Banyak juga penonton yang terangsang oleh pinggul Dudeh. Tapi
tak sedikit pula yang jadi sebal dan mengutuk. Dudeh dianggap
merusak seni, "Lha yang saya perbuat itu keindahan, agar
penonton puas," tangkis Dudeh. Biasanya ia menutup telinga
rapat-rapat sambil terus main goyang. "Tak sedikit lelaki yang
menafsirkan saya perempuan murahan yang bisa dibawa kencan,"
kata Dudeh mengadu.
Kehidupan yang selalu diintai oleh lelaki tersebut memang
membutuhkan seorang suami yang tabah. Barangkali itu sebabnya
Dudeh ganti suami sampai 3 kali. "Dia tidak mengerti jiwa seni,"
kata Dudeh menjuluki suaminya yang kedua. Sedangkan yang ketiga,
meskipun seorang dalang yang seringkali manggung bersama-sama,
dianggapnya pencemburu. "Namanya saja pesinden, mesti bisa main
mata buat memikat," kata Dudeh. Suaminya yang dalang itu rupanya
lebih suka main tampar dan main injak. Langsung menggebuk kalau
lagi cemburu. "Sehingga saya tak beda dengan bola," kata Dudeh
mengadukan nasibnya.
Sekarang Dudeh lebih suka menjanda. Katanya kalau punya suami ia
sering sakit. "Tapi sekarang saya dituduh lesbian," katanya
kesal. Soalnya ia hidup bersama Yoyoh Suprihatin, seorang
pesinden usia 34 tahun yang juga janda. "Terserah kalau mau
dibilang begitu. Pokoknya dia sudah seperti adik sendiri," ucap
Dudeh. Sementara itu pekerjaannya tetap lancar. Sekali naik
pentas bisa menyapu sekitar Rp 75 ribu.
Bulan Rajab, Sya'ban dan Zulhijjah adalah bulan yang baik untuk
melakukan hajat. Pada bulan-bulan itulah Dudeh kebanjiran duit.

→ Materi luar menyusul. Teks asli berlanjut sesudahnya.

(** * movie-recommender: a shallow embedding of [movie-recommender.py]

    The script turns an optional free-text request into filters through a
    language model ([gpt_parse_prompt]), merges them with the widgets of the
    page, queries the catalogue provider ([discover_movies]) and relaxes the
    filters step by step when nothing is found (the button handler).

    Python values are embedded as [pyval], exceptions as [exn], the network
    and the model endpoint as oracles acting on an abstract world, and the
    page as a log of events. *)

From Stdlib Require Import List String Ascii ZArith QArith Bool Arith Lia.
From Stdlib Require Import Permutation Sorted DecimalString.
Import ListNotations.

#[local] Set Warnings "-register-all".
Local Close Scope Q_scope.
Local Open Scope string_scope.
Local Open Scope list_scope.

(* ================================================================= *)
(** ** Python values, exceptions *)

(** The values the script handles: what [json.loads] produces and what the
    widgets yield.  A [float] is kept as the rational it denotes; a [dict]
    with string keys is an association list in insertion order whose keys
    are pairwise distinct (see [dict_set]). *)
Inductive pyval : Type :=
| PNone
| PBool (b : bool)
| PInt (z : Z)
| PFloat (q : Q)
| PStr (s : string)
| PList (l : list pyval)
| PDict (d : list (string * pyval)).

Inductive exn : Type :=
| NameError (name : string)
| AttributeError
| TypeError
| KeyError
| IndexError
| ValueError
| JSONDecodeError
| ProviderError (msg : string).

(** Outcome of evaluating a Python expression or statement. *)
Inductive result (A : Type) : Type :=
| Ok (a : A)
| Raise (e : exn).
Arguments Ok {A} a.
Arguments Raise {A} e.

Definition rbind {A B} (r : result A) (k : A -> result B) : result B :=
  match r with
  | Ok a => k a
  | Raise e => Raise e
  end.

(** Python's truth value of an object ([bool(v)]). *)
Definition truthy (v : pyval) : bool :=
  match v with
  | PNone => false
  | PBool b => b
  | PInt z => negb (z =? 0)%Z
  | PFloat q => negb (Qeq_bool q 0)
  | PStr s => negb (String.eqb s EmptyString)
  | PList l => negb (Nat.eqb (List.length l) 0)
  | PDict d => negb (Nat.eqb (List.length d) 0)
  end.

(** [v is not None]. *)
Definition is_not_None (v : pyval) : bool :=
  match v with
  | PNone => false
  | _ => true
  end.

(* ----------------------------------------------------------------- *)
(** *** Dictionaries *)

Section Dict.
Context {K V : Type} (eqb : K -> K -> bool).

(** [d.get(k)] as an option, [None] when the key is absent. *)
Fixpoint dict_find (k : K) (d : list (K * V)) : option V :=
  match d with
  | [] => None
  | (k', v) :: d' => if eqb k k' then Some v else dict_find k d'
  end.

(** [d[k] = v]: the value of an existing key is replaced in place, a new
    key goes to the end. *)
Fixpoint dict_set (k : K) (v : V) (d : list (K * V)) : list (K * V) :=
  match d with
  | [] => [(k, v)]
  | (k', v') :: d' =>
      if eqb k k' then (k', v) :: d' else (k', v') :: dict_set k v d'
  end.

(** A dict comprehension [{k: v for ...}] over the pairs, in order. *)
Definition dict_of_items (items : list (K * V)) : list (K * V) :=
  fold_left (fun d kv => dict_set (fst kv) (snd kv) d) items [].

Definition dict_mem (k : K) (d : list (K * V)) : bool :=
  match dict_find k d with
  | Some _ => true
  | None => false
  end.
End Dict.

(** The value a dict holds for a key, [None] when it has none. *)
Definition dget (d : list (string * pyval)) (key : string) : pyval :=
  match dict_find String.eqb key d with
  | Some x => x
  | None => PNone
  end.

(** [parsed.get(key)]; an object that is no dict has no [get]. *)
Definition py_get (v : pyval) (key : string) : result pyval :=
  match v with
  | PDict d => Ok (dget d key)
  | _ => Raise AttributeError
  end.

(** [v[key]] for a string key. *)
Definition py_getitem (v : pyval) (key : string) : result pyval :=
  match v with
  | PDict d =>
      match dict_find String.eqb key d with
      | Some x => Ok x
      | None => Raise KeyError
      end
  | _ => Raise TypeError
  end.

(** [v[0]].  A dict decoded from JSON has string keys only, so the integer
    key 0 is never found. *)
Definition py_getitem0 (v : pyval) : result pyval :=
  match v with
  | PList (x :: _) => Ok x
  | PList [] => Raise IndexError
  | PStr (String c _) => Ok (PStr (String c EmptyString))
  | PStr EmptyString => Raise IndexError
  | PDict _ => Raise KeyError
  | _ => Raise TypeError
  end.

Baik diundang orang yang nikah maupun khitanan. Kadangkala ia
sudah dibuking 3 bulan sebelumnya. Tarip pun bisa melambung. Ia
bisa terpental sampai ke Majalengka, Kuningan dan Bogor. Uang
itu disimpannya dengan hati-hati sebab ingat masa depan.

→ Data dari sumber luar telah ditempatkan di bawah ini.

(* ===== verification/Log.v ===== *)
(** * The structured log (logging/logging.go)

    The [Log] record with its five header fields, its message and its ordered
    list of key-value properties, and the methods [Set], [Get], [Remove],
    [Reset], [Timestamp] and [Props].  A log is specified as a finite view from
    keys to values ([Get]); the lemmas relate every method to that view. *)

From S2P Require Import Prelude GoString.

(** ** Data *)

(** Reserved keys: the names under which the header fields are reached. *)
Definition KeyThread : gostring := str "thread".
Definition KeyClass : gostring := str "class".
Definition KeyLevel : gostring := str "level".
Definition KeyTime : gostring := str "time".
Definition KeyDate : gostring := str "date".
Definition KeyTimestamp : gostring := str "timestamp".
Definition KeyMessage : gostring := str "msg".

Record Property : Type := mkProperty { key : gostring; value : gostring }.

Record Log : Type := mkLog {
  date : gostring;
  time : gostring;
  Level : gostring;
  Thread : gostring;
  Class : gostring;
  Message : gostring;
  props : list Property
}.

(** Go's zero value [Log{}]; a nil and an empty [props] slice have the same
    contents, so both are the empty list. *)
Definition zeroLog : Log := mkLog [] [] [] [] [] [] [].

#[global] Instance Property_eq_dec : EqDecision Property.
Proof. solve_decision. Defined.
#[global] Instance Log_eq_dec : EqDecision Log.
Proof. solve_decision. Defined.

Hasilnya adalah sebuah rumah gedong besar bernilai Rp 5 juta dan
satu hektar tanah.
Kalau membandingkan kehidupan pesinden sekarang dengan di masa
tahun 50-an, Dudeh merasa ada perbaikan besar. Sebagai contoh,
di tahun-tahun itu, waktu masih gadis, ia pernah dipanggil ke
Cirebon. Waktu berangkat memang ada jemputan. Tapi pulangnya
kemudian ternyata hanya jalan kaki. Bekalnya habis di
perjalanan. Terpaksa di Kecamatan Jatisari ia ngamen. Akhirnya
setelah 2 hari baru sampai di rumah.
Yoyoh Suprihatin, teman Dudeh ikut membenarkan betapa enaknya
kehidupdn pesinden sekarang. Zaman dulu mana ada pesinden yang
rekaman. Yoyoh sudah menyelesaikan 15 buah kaset rekaman. Setiap
kaset rata-rata memberikan honor Rp 100 ribu. Belum lagi
panggilan rutin ke seluruh Jawa Barat. Kini ia sedang
menyelesaikan pembangunan rumah buat orang tuanya di Cikampek.
Padahal dulu orang tuanya melarang ia jadi pesinden.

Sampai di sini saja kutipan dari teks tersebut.